1. That it is highly desirable that meetings of temperance societies and friends of temperance, be holden simultaneously on some day that may be designated, in all the cities, town and villages throughout the United States.
2. That Tuesday the 26th day of February, 1833, be designated for that purpose.
3. That measures be immediately taken to accomplish the above-mentioned object. [p. 64; for full text, see MP 13 (American Temperance Almanac for 1833)] Ministers of all denominations are enjoined to read the national circular from their pulpits, calling for this February 26 meeting to be held “in all the cities, towns and villages of our country . . .” “Editors of papers and periodicals” are requested to “give publicity to this circular” in their columns.
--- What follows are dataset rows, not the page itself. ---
(* ===== verification/Hash.v ===== *)
(** * Hash functions ([blake2b_256], [blake2b_512] of crates/meshmine-hns/src/header.rs,
    [domain_hash] of crates/meshmine-types/src/common.rs)

    The digests themselves come from third-party crates: BLAKE2b with a chosen
    output length and SHA3-256 are parameters, of which the code relies only on
    the output length. Statements about identity of hashed objects never assume
    that the hash is injective: they return an explicit collision instead. *)

From S2P Require Import Prelude Codec.

Abbreviation Hash256 := bytes.

Class Digests := {
  blake2b : nat → bytes → bytes;
  sha3_256 : bytes → bytes;
}.

(** [Blake2bVar::new(n)] and [Sha3_256] fill an output of the length asked for. *)
Class DigestsOk `{Digests} : Prop := {
  blake2b_length : ∀ n m, length (blake2b n m) = n;
  sha3_256_length : ∀ m, length (sha3_256 m) = 32%nat;
}.

Section Hashing.
Context `{Digests}.

(** The digest of the parts fed to it one after the other. *)
Definition blake2b_256 (parts : list bytes) : Hash256 := blake2b 32 (concat parts).
Definition blake2b_512 (parts : list bytes) : bytes := blake2b 64 (concat parts).

(** The tag is length-prefixed, so no tag's input is another tag's input. *)
Definition domain_preimage (domain : bytes) (body : bytes) : bytes :=
  into_bytes (enc_bytes domain >>> enc_fixed body).
Definition domain_hash (domain : bytes) (body : bytes) : Hash256 :=
  blake2b_256 [domain_preimage domain body].

(** These two messages are a collision of the digest. *)
Definition collides (n : nat) (m1 m2 : bytes) : Prop :=
  m1 ≠ m2 ∧ blake2b n m1 = blake2b n m2.
End Hashing.

Section Binding.
Context `{Digests}.

Lemma blake2b_eq n m1 m2 : blake2b n m1 = blake2b n m2 → m1 = m2 ∨ collides n m1 m2.
Proof. intros E. destruct (decide (m1 = m2)); [by left|]. by right. Qed.

(** The framing of tag and body is injective. *)
Lemma domain_preimage_inj d1 d2 b1 b2 :
  len d1 < 2 ^ 64 → len d2 < 2 ^ 64 → domain_preimage d1 b1 = domain_preimage d2 b2 →
  d1 = d2 ∧ b1 = b2.
Proof.
  intros H1 H2 E. unfold domain_preimage, into_bytes in E.
  rewrite !wseq_nil in E by apply _. unfold enc_fixed in E. rewrite !app_nil_l in E.
  by apply enc_bytes_prefix in E.
Qed.

(** Equal domain hashes come from the same tag and the same body, or their two
    inputs are a collision of the digest. *)
Lemma domain_hash_binding d1 d2 b1 b2 :
  len d1 < 2 ^ 64 → len d2 < 2 ^ 64 → domain_hash d1 b1 = domain_hash d2 b2 →
  (d1 = d2 ∧ b1 = b2) ∨ collides 32 (domain_preimage d1 b1) (domain_preimage d2 b2).
Proof.
  intros H1 H2 E. unfold domain_hash, blake2b_256 in E. cbn [concat] in E.
  rewrite !app_nil_r in E. apply blake2b_eq in E as [E|?]; [left|by right].
  by apply domain_preimage_inj.
Qed.

Context `{!DigestsOk}.
Lemma blake2b_256_length parts : length (blake2b_256 parts) = 32%nat.
Proof. apply blake2b_length. Qed.
Lemma blake2b_512_length parts : length (blake2b_512 parts) = 64%nat.
Proof. apply blake2b_length. Qed.
Lemma domain_hash_length d b : length (domain_hash d b) = 32%nat.
Proof. apply blake2b_256_length. Qed.
End Binding.

(** A concrete digest for the witnesses: the message itself, padded or cut to
    the output length. *)
Definition toy_digest (n : nat) (m : bytes) : bytes := take n (m ++ replicate n x00).
Definition toy_digests : Digests := {|
  blake2b := toy_digest;
  sha3_256 := toy_digest 32;
|}.
Lemma toy_digests_ok : @DigestsOk toy_digests.
Proof.
  assert (∀ n m, length (toy_digest n m) = n) as Ht.
  { intros n m. unfold toy_digest. rewrite length_take, length_app, length_replicate. lia. }
  split; intros; apply Ht.
Qed.

(** A concrete digest that mixes the whole message, for witnesses that need
    different objects to have different identities. *)
Definition mix_digest (n : nat) (m : bytes) : bytes :=
  let mask := 2 ^ 64 - 1 in
  let word := foldl (λ acc b, Z.land (acc * 263 + b2z b + 1) mask) 1 m in
  take n (concat (replicate n (to_le 8 word))).
Definition mix_digests : Digests := {|
  blake2b := mix_digest;
  sha3_256 := mix_digest 32;
|}.
Lemma mix_digests_ok : @DigestsOk mix_digests.
Proof.
  assert (∀ n m, length (mix_digest n m) = n) as Hm.
  { intros n m. unfold mix_digest. cbn zeta.
    match goal with |- context [to_le 8 ?w] => generalize w end. intros word.
    assert (∀ k, length (concat (replicate k (to_le 8 word))) = (8 * k)%nat) as Hc.
    { induction k as [|k IH]; [done|]. cbn [replicate concat]. rewrite length_app, IH, to_le_length. lia. }
    rewrite length_take, Hc. lia. }
  split; intros; apply Hm.
Qed.

(** A digest that mixes the whole message and begins with zeroes, so that every
    header meets the capture target. *)
Definition low_digest (n : nat) (m : bytes) : bytes :=
  let word := foldl (λ acc b, Z.land (5 * acc + b2z b + 1) (2 ^ 24 - 1)) 1 m in
  take n (replicate 8 x00 ++ to_le 3 word ++ replicate n x00).
Definition low_digests : Digests := {|
  blake2b := low_digest;
  sha3_256 := low_digest 32;
|}.
Lemma low_digests_ok : @DigestsOk low_digests.
Proof.
  assert (∀ n m, length (low_digest n m) = n) as Hm.
  { intros n m. unfold low_digest. cbn zeta. match goal with |- context [to_le 3 ?w] => generalize w end. intros word.
    rewrite length_take, !length_app, to_le_length, !length_replicate. lia. }
  split; intros; apply Hm.
Qed.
Five days later, the New York society agrees eagerly: “The President and the Executive Committee of the New-York State Temperance Society, cordially approve of the proposal . . . and . . . will immediately commence making preparations for carrying into full effect the recommendation of the National Society . . .” (at head of this entire notice: “Office New-York State Temperance Society, Albany, September 26, 1832.” p. 64)

A notice in the next issue sees the upcoming rally “as the commencement of a new era in the temperance reform, and as the first shinings of that light which shall soon cast its cheerful and happy influence over all our country . . . ,” p. 70. February 26, 1833, will be a memorable occasion . . . The spectacle which that day will present, will indeed be one of glory, and calculated to swell with emotion the breast of every one who loves his country, and who feels for the woes of those whom intemperance has made wretched. A whole nation—powerful, free, enlightened—will then rise up and with one united effort, crush beneath its feet a hideous monster, which has annually demanded the immolation of thousands and tens of thousands of victims upon its bloody and cruel altar. On that day will be solved, we trust and believe, that problem which has so long baffled the skill of European politicians, whether a
nation can govern itself, and the world be convinced that Americans can conquer, not others, but themselves. . . . . .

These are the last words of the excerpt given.